= Goal of the exercise =
The whole of the data is to be duplicated precisely.

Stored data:

.....

Definition lastPoolHas (currentRoute : list RoutablePool) (d : string) : bool :=
  match rev currentRoute with
  | [] => false
  | p :: _ => includes (poolAssetDenoms p) d
  end.

(** [findRoutes]; [fuel] bounds the depth of the recursion, which cannot
    exceed the number of pools since a pool in use is skipped. *)
Fixpoint findRoutes (fuel : nat) (tokenInDenom tokenOutDenom : string)
    (_previousTokenOuts : option (list string)) (st : FindState)
    : Result FindState :=
  match fuel with
  | O => OutOfFuel
  | S fuel' =>
    if _maxHops <? Z.of_nat (List.length (currentRoute st)) then Ok st
    else if (0 <? Z.of_nat (List.length (currentRoute st)))
            && lastPoolHas (currentRoute st) tokenOutDenom then
      let foundRoute :=
        {| pools := currentRoute st;
           tokenOutDenoms := currentTokenOuts st ++ [tokenOutDenom];
           tokenInDenom := tokenInDenom |} in
      Ok {| routes := routes st ++ [foundRoute];
            currentRoute := currentRoute st;
            currentTokenOuts := currentTokenOuts st;
            poolsUsed := poolsUsed st |}
    else if _maxRoutes <? Z.of_nat (List.length (routes st)) then Ok st
    else
      (fix forPools (indices : list nat) (st : FindState) : Result FindState :=
         match indices with
         | [] => Ok st
         | i :: indices' =>
           if nth i (poolsUsed st) false then forPools indices' st
           else
             let previousTokenOuts :=
               match _previousTokenOuts with
               | Some p => p
               | None => [tokenInDenom]
               end in
             match nth_error _sortedPools i with
             | None => forPools indices' st
             | Some curPool =>
               match tokenMatch (poolAssetDenoms curPool) previousTokenOuts with
               | None => forPools indices' st
               | Some prevPoolCurPoolTokenMatch =>
                 if String.eqb prevPoolCurPoolTokenMatch "" then
                   forPools indices' st
                 else
                   let route1 := currentRoute st ++ [curPool] in
                   let outs1 :=
                     if (1 <? Z.of_nat (List.length route1))
                        && negb (String.eqb prevPoolCurPoolTokenMatch tokenInDenom)
                        && negb (String.eqb prevPoolCurPoolTokenMatch tokenOutDenom)
                     then currentTokenOuts st ++ [prevPoolCurPoolTokenMatch]
                     else currentTokenOuts st in
                   let st1 :=
                     {| routes := routes st;
                        currentRoute := route1;
                        currentTokenOuts := outs1;
                        poolsUsed := setAt i true (poolsUsed st) |} in
                   let? st2 :=
                     findRoutes fuel' tokenInDenom tokenOutDenom
                       (Some (filter
                                (fun denom =>
                                   negb (String.eqb denom prevPoolCurPoolTokenMatch))
                                (poolAssetDenoms curPool)))
                       st1 in
                   forPools indices'
                     {| routes := routes st2;
                        currentRoute := pop (currentRoute st2);
                        currentTokenOuts := pop (currentTokenOuts st2);
                        poolsUsed := setAt i false (poolsUsed st2) |}
               end
             end
         end) (seq 0 (List.length _sortedPools)) st
  end.

(** [_candidatePathsCache], a map from ["in/out"] to the routes found. *)
Definition PathsCache := list (string * list Route).

Fixpoint cacheGet {V} (k : string) (c : list (string * V)) : option V :=
  match c with
  | [] => None
  | (k', v) :: c' => if String.eqb k k' then Some v else cacheGet k c'
  end.

Definition cacheSet {V} (k : string) (v : V) (c : list (string * V))
    : list (string * V) := (k, v) :: c.

Definition getCandidateRoutes (tokenInDenom tokenOutDenom : string)
    (cache : PathsCache) : Result (list Route * PathsCache) :=
  if Nat.eqb (List.length _sortedPools) 0 then Ok ([], cache)
  else
    let cacheKey := (tokenInDenom ++ "/" ++ tokenOutDenom)%string in
    match cacheGet cacheKey cache with
    | Some cached => Ok (cached, cache)
    | None =>
      let poolsUsed := repeat false (List.length _sortedPools) in
      let? st :=
        findRoutes (S (List.length _sortedPools)) tokenInDenom tokenOutDenom None
          {| routes := []; currentRoute := []; currentTokenOuts := [];
             poolsUsed := poolsUsed |} in
      Ok (filter
            (fun r => Z.of_nat (List.length (pools r)) <=? _maxHops)
            (routes st),
          cacheSet cacheKey (routes st) cache)
    end.

End CandidateRoutes.

(** ** The router: ranking and splitting *)

Definition OutCache := list (string * Int).

(** The state the split search keeps outside its recursion: the best split so
    far with its output, and [_calcRouteOutAmtGivenInAmtCache]. *)
Record SplitState : Type := {
  bestSplit : list RouteWithInAndOutAmount;
  bestOutAmount : Int;
  outCache : OutCache
}.

Definition setInitialAmount (r : RouteWithInAndOutAmount) (a : Int)
    : RouteWithInAndOutAmount :=
  {| routeIn := {| route := route (routeIn r); initialAmount := a |};
     outAmount := outAmount r |}.

Definition setOutAmount (r : RouteWithInAndOutAmount) (a : Int)
    : RouteWithInAndOutAmount :=
  {| routeIn := routeIn r; outAmount := a |}.

Definition sumInitialAmounts (l : list RouteWithInAmount) : Int :=
  fold_left (fun acc r => acc + initialAmount r) l 0.

Definition sumOutAmounts (l : list RouteWithInAndOutAmount) : Int :=
  fold_left (fun total r => total + outAmount r) l 0.

(** The values of [i] in [for (let i = 0; i <= maxIterations; i++)]. *)
Definition fractionIndices (maxIterations : Z) : list Z :=
  map Z.of_nat (seq 0 (Z.to_nat maxIterations + 1)).

Section OptimizedRoutes.

(** The host's [Array.prototype.sort], and the collaborators the router
    imports from files that are not among the sources: [invertRoute],
    [calculateWeightForRoute], [cacheKeyForRoute].  The amount quoted by
    [calculateTokenOutByTokenIn] for a single route is taken as given: it
    asks the pools of the route, which are external. *)
Variable sort : forall A : Type, (A -> A -> Z) -> list A -> list A.
Variable invertRoute : Route -> Route.
Variable calculateWeightForRoute : Route -> (string -> Dec) -> Dec.
Variable cacheKeyForRoute : RouteWithInAndOutAmount -> string.
Variable calculateTokenOutByTokenIn : list RouteWithInAmount -> Result Int.

Variable _sortedPools : list RoutablePool.
Variable _getPoolTotalValueLocked : string -> Dec.
Variable _maxHops : Z.
Variable _maxRoutes : Z.

(** The comparator of the sort.  [routes.indexOf(path)] finds a route by
    object identity and the candidates are distinct objects, so an element
    of the array is kept with its position. *)
Definition routeComparator (routeWeights : list Dec)
    (path1 path2 : nat * Route) : Z :=
  let path1Index := fst path1 in
  let path2Index := fst path2 in
  let path1Weight := nth path1Index routeWeights 0 in
  let path2Weight := nth path2Index routeWeights 0 in
  if Dec.gte path1Weight path2Weight then -1 else 1.

Definition routeWeightsOf (routes : list Route) : list Dec :=
  map (fun route => calculateWeightForRoute route _getPoolTotalValueLocked)
    routes.

Definition sortRoutesByWeight (routes : list Route) : list Route :=
  let routeWeights := routeWeightsOf routes in
  map snd
    (sort _ (routeComparator routeWeights)
       (combine (seq 0 (List.length routes)) routes)).

(** "Is direct swap, but not enough liquidity". *)
Definition dropIlliquidDirectRoute (routes : list Route) (tokenIn : Coin)
    : Result (list Route) :=
  match routes with
  | route0 :: _ :: _ =>
      match pools route0 with
      | [pool0] =>
          let? directSwapLimit :=
            getLimitAmountByTokenIn pool0 (denom tokenIn) in
          if directSwapLimit <? amount tokenIn then Ok (tl routes)
          else Ok routes
      | _ => Ok routes
      end
  | _ => Ok routes
  end.

(** The routes handed to the split search: [top2Routes]. *)
Definition top2Routes (candidates : list Route) (tokenIn : Coin)
    : Result (list Route) :=
  let routes := sortRoutesByWeight candidates in
  let? routes := dropIlliquidDirectRoute routes tokenIn in
  Ok (firstn 2 routes).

.....

= Result of the task =
Definition lastPoolHas (currentRoute : list RoutablePool) (d : string) : bool :=
  match rev currentRoute with
  | [] => false
  | p :: _ => includes (poolAssetDenoms p) d
  end.

(** [findRoutes]; [fuel] bounds the depth of the recursion, which cannot
    exceed the number of pools since a pool in use is skipped. *)
Fixpoint findRoutes (fuel : nat) (tokenInDenom tokenOutDenom : string)
    (_previousTokenOuts : option (list string)) (st : FindState)
    : Result FindState :=
  match fuel with
  | O => OutOfFuel
  | S fuel' =>
    if _maxHops <? Z.of_nat (List.length (currentRoute st)) then Ok st
    else if (0 <? Z.of_nat (List.length (currentRoute st)))
            && lastPoolHas (currentRoute st) tokenOutDenom then
      let foundRoute :=
        {| pools := currentRoute st;
           tokenOutDenoms := currentTokenOuts st ++ [tokenOutDenom];
           tokenInDenom := tokenInDenom |} in
      Ok {| routes := routes st ++ [foundRoute];
            currentRoute := currentRoute st;
            currentTokenOuts := currentTokenOuts st;
            poolsUsed := poolsUsed st |}
    else if _maxRoutes <? Z.of_nat (List.length (routes st)) then Ok st
    else
      (fix forPools (indices : list nat) (st : FindState) : Result FindState :=
         match indices with
         | [] => Ok st
         | i :: indices' =>
           if nth i (poolsUsed st) false then forPools indices' st
           else
             let previousTokenOuts :=
               match _previousTokenOuts with
               | Some p => p
               | None => [tokenInDenom]
               end in
             match nth_error _sortedPools i with
             | None => forPools indices' st
             | Some curPool =>
               match tokenMatch (poolAssetDenoms curPool) previousTokenOuts with
               | None => forPools indices' st
               | Some prevPoolCurPoolTokenMatch =>
                 if String.eqb prevPoolCurPoolTokenMatch "" then
                   forPools indices' st
                 else
                   let route1 := currentRoute st ++ [curPool] in
                   let outs1 :=
                     if (1 <? Z.of_nat (List.length route1))
                        && negb (String.eqb prevPoolCurPoolTokenMatch tokenInDenom)
                        && negb (String.eqb prevPoolCurPoolTokenMatch tokenOutDenom)
                     then currentTokenOuts st ++ [prevPoolCurPoolTokenMatch]
                     else currentTokenOuts st in
                   let st1 :=
                     {| routes := routes st;
                        currentRoute := route1;
                        currentTokenOuts := outs1;
                        poolsUsed := setAt i true (poolsUsed st) |} in
                   let? st2 :=
                     findRoutes fuel' tokenInDenom tokenOutDenom
                       (Some (filter
                                (fun denom =>
                                   negb (String.eqb denom prevPoolCurPoolTokenMatch))
                                (poolAssetDenoms curPool)))
                       st1 in
                   forPools indices'
                     {| routes := routes st2;
                        currentRoute := pop (currentRoute st2);
                        currentTokenOuts := pop (currentTokenOuts st2);
                        poolsUsed := setAt i false (poolsUsed st2) |}
               end
             end
         end) (seq 0 (List.length _sortedPools)) st
  end.

(** [_candidatePathsCache], a map from ["in/out"] to the routes found. *)
Definition PathsCache := list (string * list Route).

Fixpoint cacheGet {V} (k : string) (c : list (string * V)) : option V :=
  match c with
  | [] => None
  | (k', v) :: c' => if String.eqb k k' then Some v else cacheGet k c'
  end.

Definition cacheSet {V} (k : string) (v : V) (c : list (string * V))
    : list (string * V) := (k, v) :: c.

Definition getCandidateRoutes (tokenInDenom tokenOutDenom : string)
    (cache : PathsCache) : Result (list Route * PathsCache) :=
  if Nat.eqb (List.length _sortedPools) 0 then Ok ([], cache)
  else
    let cacheKey := (tokenInDenom ++ "/" ++ tokenOutDenom)%string in
    match cacheGet cacheKey cache with
    | Some cached => Ok (cached, cache)
    | None =>
      let poolsUsed := repeat false (List.length _sortedPools) in
      let? st :=
        findRoutes (S (List.length _sortedPools)) tokenInDenom tokenOutDenom None
          {| routes := []; currentRoute := []; currentTokenOuts := [];
             poolsUsed := poolsUsed |} in
      Ok (filter
            (fun r => Z.of_nat (List.length (pools r)) <=? _maxHops)
            (routes st),
          cacheSet cacheKey (routes st) cache)
    end.

End CandidateRoutes.

(** ** The router: ranking and splitting *)

Definition OutCache := list (string * Int).

(** The state the split search keeps outside its recursion: the best split so
    far with its output, and [_calcRouteOutAmtGivenInAmtCache]. *)
Record SplitState : Type := {
  bestSplit : list RouteWithInAndOutAmount;
  bestOutAmount : Int;
  outCache : OutCache
}.

Definition setInitialAmount (r : RouteWithInAndOutAmount) (a : Int)
    : RouteWithInAndOutAmount :=
  {| routeIn := {| route := route (routeIn r); initialAmount := a |};
     outAmount := outAmount r |}.

Definition setOutAmount (r : RouteWithInAndOutAmount) (a : Int)
    : RouteWithInAndOutAmount :=
  {| routeIn := routeIn r; outAmount := a |}.

Definition sumInitialAmounts (l : list RouteWithInAmount) : Int :=
  fold_left (fun acc r => acc + initialAmount r) l 0.

Definition sumOutAmounts (l : list RouteWithInAndOutAmount) : Int :=
  fold_left (fun total r => total + outAmount r) l 0.

(** The values of [i] in [for (let i = 0; i <= maxIterations; i++)]. *)
Definition fractionIndices (maxIterations : Z) : list Z :=
  map Z.of_nat (seq 0 (Z.to_nat maxIterations + 1)).

Section OptimizedRoutes.

(** The host's [Array.prototype.sort], and the collaborators the router
    imports from files that are not among the sources: [invertRoute],
    [calculateWeightForRoute], [cacheKeyForRoute].  The amount quoted by
    [calculateTokenOutByTokenIn] for a single route is taken as given: it
    asks the pools of the route, which are external. *)
Variable sort : forall A : Type, (A -> A -> Z) -> list A -> list A.
Variable invertRoute : Route -> Route.
Variable calculateWeightForRoute : Route -> (string -> Dec) -> Dec.
Variable cacheKeyForRoute : RouteWithInAndOutAmount -> string.
Variable calculateTokenOutByTokenIn : list RouteWithInAmount -> Result Int.

Variable _sortedPools : list RoutablePool.
Variable _getPoolTotalValueLocked : string -> Dec.
Variable _maxHops : Z.
Variable _maxRoutes : Z.

(** The comparator of the sort.  [routes.indexOf(path)] finds a route by
    object identity and the candidates are distinct objects, so an element
    of the array is kept with its position. *)
Definition routeComparator (routeWeights : list Dec)
    (path1 path2 : nat * Route) : Z :=
  let path1Index := fst path1 in
  let path2Index := fst path2 in
  let path1Weight := nth path1Index routeWeights 0 in
  let path2Weight := nth path2Index routeWeights 0 in
  if Dec.gte path1Weight path2Weight then -1 else 1.

Definition routeWeightsOf (routes : list Route) : list Dec :=
  map (fun route => calculateWeightForRoute route _getPoolTotalValueLocked)
    routes.

Definition sortRoutesByWeight (routes : list Route) : list Route :=
  let routeWeights := routeWeightsOf routes in
  map snd
    (sort _ (routeComparator routeWeights)
       (combine (seq 0 (List.length routes)) routes)).

(** "Is direct swap, but not enough liquidity". *)
Definition dropIlliquidDirectRoute (routes : list Route) (tokenIn : Coin)
    : Result (list Route) :=
  match routes with
  | route0 :: _ :: _ =>
      match pools route0 with
      | [pool0] =>
          let? directSwapLimit :=
            getLimitAmountByTokenIn pool0 (denom tokenIn) in
          if directSwapLimit <? amount tokenIn then Ok (tl routes)
          else Ok routes
      | _ => Ok routes
      end
  | _ => Ok routes
  end.

(** The routes handed to the split search: [top2Routes]. *)
Definition top2Routes (candidates : list Route) (tokenIn : Coin)
    : Result (list Route) :=
  let routes := sortRoutesByWeight candidates in
  let? routes := dropIlliquidDirectRoute routes tokenIn in
  Ok (firstn 2 routes).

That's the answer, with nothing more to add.